== Work to be completed ==
What you return must be an exact copy of the lines in the listing below between the line holding "(** In every" and the line holding "(fun s => (wl_written", inclusive, and nothing more.

== Provided information ==
* * * * * * * * *

(* ===== verification/WebSocket.v ===== *)
(** * The WebSocket byte pipe

    [crates/syncthing-net/src/transport/websocket.rs]: [WebSocketPipe], which makes
    a byte stream of a WebSocket.  At each end a bridge task runs two loops until
    the first of them ends: one writes the binary messages it receives into a
    buffer the connection reads from, the other sends what the connection wrote in
    messages of at most 4096 bytes.  The capacity of the buffers delays the loops
    and loses nothing, so it is left out.  Setting up the connections (TCP, TLS and
    the WebSocket handshake) is library code; the two ends and the queues of
    messages between them are the state of a machine. *)

From stdpp Require Import functions.
From S2P Require Import Prelude Core DeviceIds Bep Wire BlockCache.

Inductive WsMessage := WsBinary (data : Bytes) | WsClose | WsOther.

(** [wp_running]: the bridge; [wp_to_bep], [wp_to_ws]: the two buffers; [wp_shut]:
    the connection has shut its writer down or dropped it. *)
Record WebSocketPipe := mkWebSocketPipe {
  wp_running : bool;
  wp_to_bep : Bytes;
  wp_to_ws : Bytes;
  wp_shut : bool;
}.

Definition ws_pipe_new : WebSocketPipe := mkWebSocketPipe true [] [] false.

(** The end of the bridge: what was received stays readable, what was to be sent
    is dropped with the bridge's end of the buffer. *)
Definition bridge_stop (p : WebSocketPipe) : WebSocketPipe := mkWebSocketPipe false (wp_to_bep p) [] (wp_shut p).

(** [recv_to_duplex] on one item of the stream; [None]: its end or an error.
    [write_ok] is the outcome of writing a message into the buffer, which fails once
    the connection has dropped the pipe. *)
Definition recv_to_duplex (write_ok : bool) (m : option WsMessage) (p : WebSocketPipe) : WebSocketPipe :=
  match m with
  | Some (WsBinary data) =>
      if write_ok then mkWebSocketPipe (wp_running p) (wp_to_bep p ++ data) (wp_to_ws p) (wp_shut p) else bridge_stop p
  | Some WsOther => p
  | Some WsClose | None => bridge_stop p
  end.

Definition WS_CHUNK : nat := 4096.

(** [duplex_to_send]: one read of at most [n] bytes, and the message sent for it.
    An empty buffer ends the loop once the writer is gone, and blocks before. *)
Definition duplex_to_send (n : nat) (p : WebSocketPipe) : option WsMessage * WebSocketPipe :=
  match wp_to_ws p with
  | [] => if wp_shut p then (None, bridge_stop p) else (None, p)
  | _ =>
      let k := Nat.min n WS_CHUNK in
      (Some (WsBinary (take k (wp_to_ws p))),
       mkWebSocketPipe (wp_running p) (wp_to_bep p) (drop k (wp_to_ws p)) (wp_shut p))
  end.

(** What the connection does with its pipe. *)
Definition pipe_write (data : Bytes) (p : WebSocketPipe) : WebSocketPipe :=
  mkWebSocketPipe (wp_running p) (wp_to_bep p) (wp_to_ws p ++ data) (wp_shut p).

Definition pipe_read (n : nat) (p : WebSocketPipe) : Bytes * WebSocketPipe :=
  (take n (wp_to_bep p), mkWebSocketPipe (wp_running p) (drop n (wp_to_bep p)) (wp_to_ws p) (wp_shut p)).

Definition pipe_shutdown (p : WebSocketPipe) : WebSocketPipe :=
  mkWebSocketPipe (wp_running p) (wp_to_bep p) (wp_to_ws p) true.

(** ** Two ends *)

(** By side: the pipes, the messages under way that the side sent, and all it
    wrote and read. *)
Record WsLink := mkWsLink {
  wl_pipe : bool -> WebSocketPipe;
  wl_queue : bool -> list WsMessage;
  wl_written : bool -> Bytes;
  wl_read : bool -> Bytes;
}.

Definition ws_link_new : WsLink := mkWsLink (fun _ => ws_pipe_new) (fun _ => []) (fun _ => []) (fun _ => []).

Definition set_pipe (i : bool) (p : WebSocketPipe) (s : WsLink) : WsLink :=
  mkWsLink (<[i := p]> (wl_pipe s)) (wl_queue s) (wl_written s) (wl_read s).

Definition set_queue (i : bool) (q : list WsMessage) (s : WsLink) : WsLink :=
  mkWsLink (wl_pipe s) (<[i := q]> (wl_queue s)) (wl_written s) (wl_read s).

Inductive WsAct := WsWrite (data : Bytes) | WsRead (n : nat) | WsShutdown | WsSend (n : nat) | WsRecv (write_ok : bool).

(** One action at side [i].  A write needs a running bridge, which holds the other
    end of the buffer.  A receiver whose peer has stopped sees the end of the stream
    after the messages under way.  A message that could not be written still counts
    as under way: nobody receives after it. *)
Definition ws_act (i : bool) (a : WsAct) (s : WsLink) : option WsLink :=
  let p := wl_pipe s i in
  match a with
  | WsWrite data =>
      if wp_running p && negb (wp_shut p) then
        let s := set_pipe i (pipe_write data p) s in
        Some (mkWsLink (wl_pipe s) (wl_queue s) (<[i := wl_written s i ++ data]> (wl_written s)) (wl_read s))
      else None
  | WsRead n =>
      let '(data, p) := pipe_read n p in
      let s := set_pipe i p s in
      Some (mkWsLink (wl_pipe s) (wl_queue s) (wl_written s) (<[i := wl_read s i ++ data]> (wl_read s)))
  | WsShutdown => Some (set_pipe i (pipe_shutdown p) s)
  | WsSend n =>
      if wp_running p && (0 <? n)%nat then
        let '(m, p) := duplex_to_send n p in
        let s := set_pipe i p s in
        Some match m with Some m => set_queue i (wl_queue s i ++ [m]) s | None => s end
      else None
  | WsRecv write_ok =>
      if wp_running p then
        match wl_queue s (negb i) with
        | m :: rest =>
            let s := set_pipe i (recv_to_duplex write_ok (Some m) p) s in
            Some (if write_ok then set_queue (negb i) rest s else s)
        | [] => if wp_running (wl_pipe s (negb i)) then None else Some (set_pipe i (recv_to_duplex write_ok None p) s)
        end
      else None
  end.

Inductive ws_reachable : WsLink -> Prop :=
| ws_start : ws_reachable ws_link_new
| ws_next s s' i a : ws_reachable s -> ws_act i a s = Some s' -> ws_reachable s'.

Definition payload (q : list WsMessage) : Bytes :=
  flat_map (fun m => match m with WsBinary d => d | _ => [] end) q.

(** What side [i] wrote is what the other side has read or holds, what is under
    way and, until the sender's bridge stops, what waits to be sent. *)
Definition ws_inv (s : WsLink) : Prop := forall i, exists waiting,
  wl_written s i = wl_read s (negb i) ++ wp_to_bep (wl_pipe s (negb i)) ++ payload (wl_queue s i) ++ waiting /\
  (wp_running (wl_pipe s i) = true -> waiting = wp_to_ws (wl_pipe s i)).

Lemma payload_snoc q d : payload (q ++ [WsBinary d]) = payload q ++ d.
Proof. unfold payload. rewrite flat_map_app. cbn. by rewrite app_nil_r. Qed.

(** One direction of the invariant. *)
Definition stream_inv (written read : Bytes) (to_bep : Bytes) (queue : list WsMessage) (sender : WebSocketPipe) : Prop :=
  exists waiting, written = read ++ to_bep ++ payload queue ++ waiting /\
    (wp_running sender = true -> waiting = wp_to_ws sender).

Ltac ws_simpl Hne :=
  cbn [wl_pipe wl_queue wl_written wl_read set_pipe set_queue];
  rewrite ?negb_involutive; rewrite ?fn_lookup_insert; rewrite ?(fn_lookup_insert_ne _ _ _ _ Hne);
  rewrite ?(fn_lookup_insert_ne _ _ _ _ (not_eq_sym Hne)).

(** The sender's side of a direction: writing, sending, shutting down. *)
Lemma stream_write w r b q p data :
  wp_running p = true -> stream_inv w r b q p -> stream_inv (w ++ data) r b q (pipe_write data p).
Proof. intros Hr (x & -> & Hx). rewrite (Hx Hr). exists (wp_to_ws p ++ data). by rewrite <- !app_assoc. Qed.

Lemma stream_stop w r b q p : stream_inv w r b q p -> stream_inv w r b q (bridge_stop p).
Proof. intros (x & -> & _). by exists x. Qed.

Lemma stream_send w r b q p n m p' :
  wp_running p = true -> stream_inv w r b q p -> duplex_to_send n p = (m, p') ->
  stream_inv w r b (q ++ match m with Some m => [m] | None => [] end) p'.
Proof.
  intros Hr Hs. unfold duplex_to_send. destruct (wp_to_ws p) as [|x l] eqn:E.
  - rewrite <- (app_nil_r q) in Hs. destruct (wp_shut p); intros [= <- <-]; [by apply stream_stop|done].
  - rewrite <- E. intros [= <- <-]. destruct Hs as (y & -> & Hy). rewrite (Hy Hr).
    exists (drop (n `min` WS_CHUNK) (wp_to_ws p)). split; [|done].
    rewrite payload_snoc, <- !app_assoc.
    by rewrite take_drop.
Qed.

(** The receiver's side: a message is taken from the queue, or bytes are read. *)
Lemma stream_recv w r b m q p pr :
  b = wp_to_bep pr -> stream_inv w r b (m :: q) p -> stream_inv w r (wp_to_bep (recv_to_duplex true (Some m) pr)) q p.
Proof.
  intros -> (x & -> & Hx). exists x. split; [|done]. destruct m; cbn; by rewrite <- ?app_assoc.
Qed.

Lemma stream_read w r b q p n : stream_inv w r b q p -> stream_inv w (r ++ take n b) (drop n b) q p.
Proof.
  intros (x & -> & Hx). exists x. split; [|done]. rewrite <- !app_assoc. f_equal.
  by rewrite (app_assoc (take n b)), take_drop.
Qed.

Lemma ws_act_inv i a s s' : ws_inv s -> ws_act i a s = Some s' -> ws_inv s'.
Proof.
  intros Hi. pose proof (Hi i) as Di. pose proof (Hi (negb i)) as Dj. rewrite negb_involutive in Dj.
  change (stream_inv (wl_written s i) (wl_read s (negb i)) (wp_to_bep (wl_pipe s (negb i))) (wl_queue s i) (wl_pipe s i)) in Di.
  change (stream_inv (wl_written s (negb i)) (wl_read s i) (wp_to_bep (wl_pipe s i)) (wl_queue s (negb i)) (wl_pipe s (negb i))) in Dj.
  assert (i <> negb i) as Hne by by destruct i.
  assert (forall s',
    stream_inv (wl_written s' i) (wl_read s' (negb i)) (wp_to_bep (wl_pipe s' (negb i))) (wl_queue s' i) (wl_pipe s' i) ->
    stream_inv (wl_written s' (negb i)) (wl_read s' i) (wp_to_bep (wl_pipe s' i)) (wl_queue s' (negb i)) (wl_pipe s' (negb i)) ->
    ws_inv s') as Hboth.
  { intros t Pi Pj k. destruct i, k; done. }
  unfold ws_act. destruct a as [data|n| |n|write_ok].
  - destruct (wp_running (wl_pipe s i)) eqn:Er; [|done]. destruct (wp_shut _); [done|]. intros [= <-].
    apply Hboth; ws_simpl Hne; [by apply stream_write|done].
  - intros [= <-]. apply Hboth; ws_simpl Hne; [done|by apply stream_read].
  - intros [= <-]. apply Hboth; ws_simpl Hne; done.
  - destruct (wp_running (wl_pipe s i)) eqn:Er; [|done]. destruct (0 <? n)%nat; [|done]. cbn [andb].
    destruct (duplex_to_send n (wl_pipe s i)) as [m p] eqn:E. pose proof (stream_send _ _ _ _ _ _ _ _ Er Di E) as Hs.
    assert (wp_to_bep p = wp_to_bep (wl_pipe s i)) as Hb.
    { unfold duplex_to_send in E. repeat case_match; by simplify_eq. }
    destruct m as [m|]; intros [= <-]; apply Hboth; ws_simpl Hne; rewrite ?Hb; try done.
    by rewrite app_nil_r in Hs.
  - destruct (wp_running (wl_pipe s i)) eqn:Er; [|done]. destruct (wl_queue s (negb i)) as [|m q] eqn:Eq.
    + destruct (wp_running (wl_pipe s (negb i))); [done|]. intros [= <-].
      apply Hboth; ws_simpl Hne; [by apply stream_stop|by rewrite Eq].
    + assert (stream_inv (wl_written s i) (wl_read s (negb i)) (wp_to_bep (wl_pipe s (negb i))) (wl_queue s i)
                (recv_to_duplex write_ok (Some m) (wl_pipe s i))) as Hs.
      { destruct m; cbn [recv_to_duplex]; [destruct write_ok; [done|]| |done]; by apply stream_stop. }
      destruct write_ok; intros [= <-]; apply Hboth; ws_simpl Hne; [done|by eapply stream_recv|done|].
      rewrite Eq. by destruct m.
Qed.

(** In every state of the two ends, what a side has read is a prefix of what the
    other wrote; as long as the sender's bridge runs, the rest is in the buffers
    and the queue, so that a drained link has delivered everything. *)
Theorem websocket_is_stream s i :
  ws_reachable s ->
  wl_read s (negb i) `prefix_of` wl_written s i /\
  (wp_running (wl_pipe s i) = true ->
   wl_written s i = wl_read s (negb i) ++ wp_to_bep (wl_pipe s (negb i)) ++ payload (wl_queue s i) ++ wp_to_ws (wl_pipe s i)).
Proof.
  intros H. assert (ws_inv s) as Hi.
  { induction H as [|s s' j a _ IH Ha]; [|by eapply ws_act_inv]. intros j. by exists []. }
  destruct (Hi i) as (x & E & Hx). split; [rewrite E; by eexists|]. intros Hr. by rewrite E, (Hx Hr).
Qed.

Fixpoint ws_run (acts : list (bool * WsAct)) (s : WsLink) : option WsLink :=
  match acts with
  | [] => Some s
  | (i, a) :: rest => match ws_act i a s with Some s => ws_run rest s | None => None end
  end.

Lemma ws_run_reachable acts s s' : ws_reachable s -> ws_run acts s = Some s' -> ws_reachable s'.
Proof.
  revert s. induction acts as [|[i a] acts IH]; intros s Hs; [by intros [= <-]|]. cbn.
  destruct (ws_act i a s) as [t|] eqn:E; [|done]. apply IH. by eapply ws_next.
Qed.

Lemma websocket_is_stream_witness :
  exists s, ws_run [(true, WsWrite [1; 2; 3]); (true, WsSend 2); (false, WsRecv true); (false, WsRead 9)] ws_link_new = Some s /\
    wl_read s false = [1; 2] /\ wl_read s false `prefix_of` wl_written s true.
Proof.
  eexists. split; [vm_compute; reflexivity|]. split; [reflexivity|].
  apply (websocket_is_stream _ true). eapply ws_run_reachable; [apply ws_start|].
  instantiate (1 := [(true, WsWrite [1; 2; 3]); (true, WsSend 2); (false, WsRecv true); (false, WsRead 9)]).
  vm_compute. reflexivity.
Defined.

(** Closing one direction ends both: a side that has sent its request and shuts
    its writer down never reads the answer, although the other side sent it. *)
Example half_close_loses_answer :
  (fun s => (wl_written s false, payload (wl_queue s false), wl_read s true, wp_running (wl_pipe s true))) <$>
  ws_run [(true, WsWrite [1]); (true, WsSend 9); (true, WsShutdown); (false, WsRecv true); (false, WsWrite [2; 2]);
          (false, WsSend 9); (true, WsSend 9)] ws_link_new = Some ([2; 2], [2; 2], [], false).
Proof. reflexivity. Qed.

* * * * * * * * *

== Task answer ==
(** In every state of the two ends, what a side has read is a prefix of what the
    other wrote; as long as the sender's bridge runs, the rest is in the buffers
    and the queue, so that a drained link has delivered everything. *)
Theorem websocket_is_stream s i :
  ws_reachable s ->
  wl_read s (negb i) `prefix_of` wl_written s i /\
  (wp_running (wl_pipe s i) = true ->
   wl_written s i = wl_read s (negb i) ++ wp_to_bep (wl_pipe s (negb i)) ++ payload (wl_queue s i) ++ wp_to_ws (wl_pipe s i)).
Proof.
  intros H. assert (ws_inv s) as Hi.
  { induction H as [|s s' j a _ IH Ha]; [|by eapply ws_act_inv]. intros j. by exists []. }
  destruct (Hi i) as (x & E & Hx). split; [rewrite E; by eexists|]. intros Hr. by rewrite E, (Hx Hr).
Qed.

Fixpoint ws_run (acts : list (bool * WsAct)) (s : WsLink) : option WsLink :=
  match acts with
  | [] => Some s
  | (i, a) :: rest => match ws_act i a s with Some s => ws_run rest s | None => None end
  end.

Lemma ws_run_reachable acts s s' : ws_reachable s -> ws_run acts s = Some s' -> ws_reachable s'.
Proof.
  revert s. induction acts as [|[i a] acts IH]; intros s Hs; [by intros [= <-]|]. cbn.
  destruct (ws_act i a s) as [t|] eqn:E; [|done]. apply IH. by eapply ws_next.
Qed.

Lemma websocket_is_stream_witness :
  exists s, ws_run [(true, WsWrite [1; 2; 3]); (true, WsSend 2); (false, WsRecv true); (false, WsRead 9)] ws_link_new = Some s /\
    wl_read s false = [1; 2] /\ wl_read s false `prefix_of` wl_written s true.
Proof.
  eexists. split; [vm_compute; reflexivity|]. split; [reflexivity|].
  apply (websocket_is_stream _ true). eapply ws_run_reachable; [apply ws_start|].
  instantiate (1 := [(true, WsWrite [1; 2; 3]); (true, WsSend 2); (false, WsRecv true); (false, WsRead 9)]).
  vm_compute. reflexivity.
Defined.

(** Closing one direction ends both: a side that has sent its request and shuts
    its writer down never reads the answer, although the other side sent it. *)
Example half_close_loses_answer :
  (fun s => (wl_written s false, payload (wl_queue s false), wl_read s true, wp_running (wl_pipe s true))) <$>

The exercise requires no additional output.